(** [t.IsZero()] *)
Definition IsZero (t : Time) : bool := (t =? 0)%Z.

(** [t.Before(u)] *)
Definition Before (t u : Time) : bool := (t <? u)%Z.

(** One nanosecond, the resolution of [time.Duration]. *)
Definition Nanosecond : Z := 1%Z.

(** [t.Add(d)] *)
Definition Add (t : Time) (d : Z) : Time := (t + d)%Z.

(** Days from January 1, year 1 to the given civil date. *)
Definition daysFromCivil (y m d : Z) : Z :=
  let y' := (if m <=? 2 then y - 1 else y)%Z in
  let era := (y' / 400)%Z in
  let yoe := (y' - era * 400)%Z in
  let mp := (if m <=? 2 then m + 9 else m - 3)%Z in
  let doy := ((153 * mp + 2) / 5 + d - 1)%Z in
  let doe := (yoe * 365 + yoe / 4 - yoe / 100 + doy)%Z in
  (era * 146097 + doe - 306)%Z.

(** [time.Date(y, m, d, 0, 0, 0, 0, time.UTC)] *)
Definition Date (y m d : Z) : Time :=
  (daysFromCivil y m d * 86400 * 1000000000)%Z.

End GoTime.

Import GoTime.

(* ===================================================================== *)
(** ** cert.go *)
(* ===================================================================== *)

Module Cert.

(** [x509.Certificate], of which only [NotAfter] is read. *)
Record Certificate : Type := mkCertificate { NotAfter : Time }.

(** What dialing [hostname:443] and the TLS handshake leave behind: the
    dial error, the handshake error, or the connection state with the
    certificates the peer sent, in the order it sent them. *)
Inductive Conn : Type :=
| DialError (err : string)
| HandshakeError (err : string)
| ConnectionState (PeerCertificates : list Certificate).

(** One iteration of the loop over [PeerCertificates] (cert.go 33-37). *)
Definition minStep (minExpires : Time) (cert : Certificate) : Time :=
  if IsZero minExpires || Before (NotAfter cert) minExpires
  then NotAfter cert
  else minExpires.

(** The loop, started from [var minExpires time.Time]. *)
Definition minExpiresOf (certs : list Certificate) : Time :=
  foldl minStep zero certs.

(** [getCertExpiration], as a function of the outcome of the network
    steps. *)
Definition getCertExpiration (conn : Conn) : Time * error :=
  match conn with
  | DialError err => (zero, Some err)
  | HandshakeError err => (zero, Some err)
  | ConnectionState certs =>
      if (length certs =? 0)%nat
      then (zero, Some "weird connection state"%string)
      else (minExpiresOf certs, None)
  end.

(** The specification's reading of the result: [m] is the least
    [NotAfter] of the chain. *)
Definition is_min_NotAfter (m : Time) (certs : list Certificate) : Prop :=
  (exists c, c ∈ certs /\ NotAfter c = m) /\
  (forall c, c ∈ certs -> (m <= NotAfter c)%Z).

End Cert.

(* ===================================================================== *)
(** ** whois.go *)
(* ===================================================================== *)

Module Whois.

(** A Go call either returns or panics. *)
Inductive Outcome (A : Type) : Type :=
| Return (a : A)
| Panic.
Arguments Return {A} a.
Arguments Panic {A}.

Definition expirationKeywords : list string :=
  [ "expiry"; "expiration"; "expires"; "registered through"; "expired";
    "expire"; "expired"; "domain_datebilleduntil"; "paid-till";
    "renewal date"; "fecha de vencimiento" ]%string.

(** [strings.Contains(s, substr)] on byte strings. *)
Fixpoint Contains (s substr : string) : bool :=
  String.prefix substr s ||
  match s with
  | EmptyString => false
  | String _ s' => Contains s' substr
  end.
* * *
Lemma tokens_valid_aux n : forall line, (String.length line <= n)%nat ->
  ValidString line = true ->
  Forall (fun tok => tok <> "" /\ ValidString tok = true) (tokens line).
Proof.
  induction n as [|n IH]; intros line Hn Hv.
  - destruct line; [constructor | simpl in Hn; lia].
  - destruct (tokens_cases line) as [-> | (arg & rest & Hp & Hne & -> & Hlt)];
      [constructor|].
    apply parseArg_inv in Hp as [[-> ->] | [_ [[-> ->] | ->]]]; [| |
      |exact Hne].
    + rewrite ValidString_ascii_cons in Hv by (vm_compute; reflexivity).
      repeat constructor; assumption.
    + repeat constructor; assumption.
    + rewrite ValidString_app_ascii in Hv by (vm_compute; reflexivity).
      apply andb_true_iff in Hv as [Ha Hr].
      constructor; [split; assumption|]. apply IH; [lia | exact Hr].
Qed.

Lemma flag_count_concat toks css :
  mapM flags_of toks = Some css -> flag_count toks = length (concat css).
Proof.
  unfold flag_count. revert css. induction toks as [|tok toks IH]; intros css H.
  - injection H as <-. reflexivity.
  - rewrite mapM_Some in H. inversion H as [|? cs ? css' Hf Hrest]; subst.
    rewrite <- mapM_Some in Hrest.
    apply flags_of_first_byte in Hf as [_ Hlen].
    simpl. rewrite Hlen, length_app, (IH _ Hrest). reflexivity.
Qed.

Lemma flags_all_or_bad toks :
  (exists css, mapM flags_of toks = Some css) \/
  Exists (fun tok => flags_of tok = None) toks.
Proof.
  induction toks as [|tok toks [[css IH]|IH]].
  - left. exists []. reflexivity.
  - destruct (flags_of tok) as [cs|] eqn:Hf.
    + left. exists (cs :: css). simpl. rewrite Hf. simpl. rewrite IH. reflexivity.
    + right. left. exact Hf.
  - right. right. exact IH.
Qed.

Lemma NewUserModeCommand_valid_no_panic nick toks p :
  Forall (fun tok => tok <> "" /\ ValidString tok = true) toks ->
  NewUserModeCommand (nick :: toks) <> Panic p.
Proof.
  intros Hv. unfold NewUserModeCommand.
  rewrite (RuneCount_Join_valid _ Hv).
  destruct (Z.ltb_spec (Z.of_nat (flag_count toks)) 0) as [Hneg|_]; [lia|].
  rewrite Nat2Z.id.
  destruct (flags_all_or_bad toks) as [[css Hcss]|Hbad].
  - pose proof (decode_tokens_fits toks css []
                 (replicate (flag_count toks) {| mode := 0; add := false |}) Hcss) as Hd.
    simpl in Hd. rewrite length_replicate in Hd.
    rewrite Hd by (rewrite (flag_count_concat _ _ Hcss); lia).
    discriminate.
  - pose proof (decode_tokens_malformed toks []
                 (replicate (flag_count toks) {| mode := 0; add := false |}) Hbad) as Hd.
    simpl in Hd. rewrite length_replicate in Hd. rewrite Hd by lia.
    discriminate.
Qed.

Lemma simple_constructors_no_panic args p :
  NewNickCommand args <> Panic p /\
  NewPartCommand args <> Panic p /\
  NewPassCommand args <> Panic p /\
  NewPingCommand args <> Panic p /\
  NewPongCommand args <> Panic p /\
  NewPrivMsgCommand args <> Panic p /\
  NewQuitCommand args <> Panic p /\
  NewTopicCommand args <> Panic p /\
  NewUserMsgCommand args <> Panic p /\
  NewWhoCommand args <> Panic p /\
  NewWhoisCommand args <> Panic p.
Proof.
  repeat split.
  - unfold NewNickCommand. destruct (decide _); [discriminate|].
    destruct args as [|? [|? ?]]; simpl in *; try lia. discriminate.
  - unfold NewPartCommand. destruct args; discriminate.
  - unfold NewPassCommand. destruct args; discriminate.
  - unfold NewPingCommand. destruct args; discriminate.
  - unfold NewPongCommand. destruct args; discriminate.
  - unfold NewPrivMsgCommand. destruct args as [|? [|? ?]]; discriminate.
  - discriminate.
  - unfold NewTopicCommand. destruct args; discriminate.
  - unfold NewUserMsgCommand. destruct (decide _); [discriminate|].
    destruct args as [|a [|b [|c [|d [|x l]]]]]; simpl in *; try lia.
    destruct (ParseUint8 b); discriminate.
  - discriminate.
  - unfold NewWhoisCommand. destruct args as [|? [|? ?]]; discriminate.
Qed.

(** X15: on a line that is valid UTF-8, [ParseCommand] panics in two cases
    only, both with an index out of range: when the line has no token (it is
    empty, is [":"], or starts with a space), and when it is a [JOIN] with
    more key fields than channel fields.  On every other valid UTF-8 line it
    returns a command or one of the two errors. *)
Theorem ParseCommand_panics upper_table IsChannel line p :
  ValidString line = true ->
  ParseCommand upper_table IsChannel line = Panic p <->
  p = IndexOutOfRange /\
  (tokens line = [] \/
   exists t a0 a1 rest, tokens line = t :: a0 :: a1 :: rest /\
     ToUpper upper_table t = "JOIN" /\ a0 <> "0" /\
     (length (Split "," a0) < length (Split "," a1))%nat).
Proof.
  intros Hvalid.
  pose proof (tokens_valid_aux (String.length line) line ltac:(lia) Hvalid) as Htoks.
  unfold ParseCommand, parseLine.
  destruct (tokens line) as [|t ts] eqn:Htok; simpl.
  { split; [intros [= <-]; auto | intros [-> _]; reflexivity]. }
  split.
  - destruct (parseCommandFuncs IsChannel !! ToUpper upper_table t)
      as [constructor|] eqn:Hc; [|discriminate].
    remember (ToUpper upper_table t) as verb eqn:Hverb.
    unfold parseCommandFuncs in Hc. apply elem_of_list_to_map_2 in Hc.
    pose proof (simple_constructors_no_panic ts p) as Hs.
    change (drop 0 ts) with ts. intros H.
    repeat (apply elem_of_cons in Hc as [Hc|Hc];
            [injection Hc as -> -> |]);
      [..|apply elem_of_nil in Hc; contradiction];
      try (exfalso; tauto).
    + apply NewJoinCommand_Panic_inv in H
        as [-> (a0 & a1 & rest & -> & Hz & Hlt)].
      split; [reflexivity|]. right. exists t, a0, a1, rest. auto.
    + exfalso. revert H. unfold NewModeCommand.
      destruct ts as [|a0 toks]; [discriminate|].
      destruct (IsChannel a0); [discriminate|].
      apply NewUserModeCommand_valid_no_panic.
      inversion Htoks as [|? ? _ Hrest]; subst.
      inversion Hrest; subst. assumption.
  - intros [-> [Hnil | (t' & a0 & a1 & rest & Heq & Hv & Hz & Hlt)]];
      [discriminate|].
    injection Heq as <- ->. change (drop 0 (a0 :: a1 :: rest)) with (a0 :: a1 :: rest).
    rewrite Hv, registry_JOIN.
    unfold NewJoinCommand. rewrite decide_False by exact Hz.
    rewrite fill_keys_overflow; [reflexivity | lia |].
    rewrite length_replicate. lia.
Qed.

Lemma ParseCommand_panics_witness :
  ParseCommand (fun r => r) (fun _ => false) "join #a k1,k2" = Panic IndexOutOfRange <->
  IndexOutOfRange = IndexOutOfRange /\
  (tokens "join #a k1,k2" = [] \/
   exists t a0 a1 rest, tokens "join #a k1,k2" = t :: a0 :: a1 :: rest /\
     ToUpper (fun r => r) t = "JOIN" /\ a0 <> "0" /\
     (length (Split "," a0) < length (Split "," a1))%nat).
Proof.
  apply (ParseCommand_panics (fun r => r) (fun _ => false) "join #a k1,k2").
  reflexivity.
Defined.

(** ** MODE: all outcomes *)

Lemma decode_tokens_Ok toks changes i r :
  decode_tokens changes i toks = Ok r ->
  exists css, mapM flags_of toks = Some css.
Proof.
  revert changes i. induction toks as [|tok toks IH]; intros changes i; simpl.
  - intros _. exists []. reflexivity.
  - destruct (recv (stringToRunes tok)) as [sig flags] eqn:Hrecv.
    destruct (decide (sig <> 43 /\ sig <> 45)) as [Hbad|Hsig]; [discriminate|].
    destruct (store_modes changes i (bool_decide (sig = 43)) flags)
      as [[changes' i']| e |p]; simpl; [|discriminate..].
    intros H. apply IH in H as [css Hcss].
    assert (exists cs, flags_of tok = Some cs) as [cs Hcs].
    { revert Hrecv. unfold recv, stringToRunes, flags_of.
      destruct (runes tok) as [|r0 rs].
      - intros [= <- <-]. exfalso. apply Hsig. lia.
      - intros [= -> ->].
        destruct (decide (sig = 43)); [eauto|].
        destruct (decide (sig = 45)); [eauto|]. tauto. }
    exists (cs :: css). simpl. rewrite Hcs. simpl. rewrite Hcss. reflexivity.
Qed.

**Problem details:** In the listing above, find the line with "rewrite (RuneCount_Join_valid _ Hv)." and the line with "- pose proof (decode_tokens_malformed"; output exactly those lines and all lines between them.

**Written response:**
  rewrite (RuneCount_Join_valid _ Hv).
  destruct (Z.ltb_spec (Z.of_nat (flag_count toks)) 0) as [Hneg|_]; [lia|].
  rewrite Nat2Z.id.
  destruct (flags_all_or_bad toks) as [[css Hcss]|Hbad].
  - pose proof (decode_tokens_fits toks css []
                 (replicate (flag_count toks) {| mode := 0; add := false |}) Hcss) as Hd.
    simpl in Hd. rewrite length_replicate in Hd.
    rewrite Hd by (rewrite (flag_count_concat _ _ Hcss); lia).
    discriminate.
  - pose proof (decode_tokens_malformed toks []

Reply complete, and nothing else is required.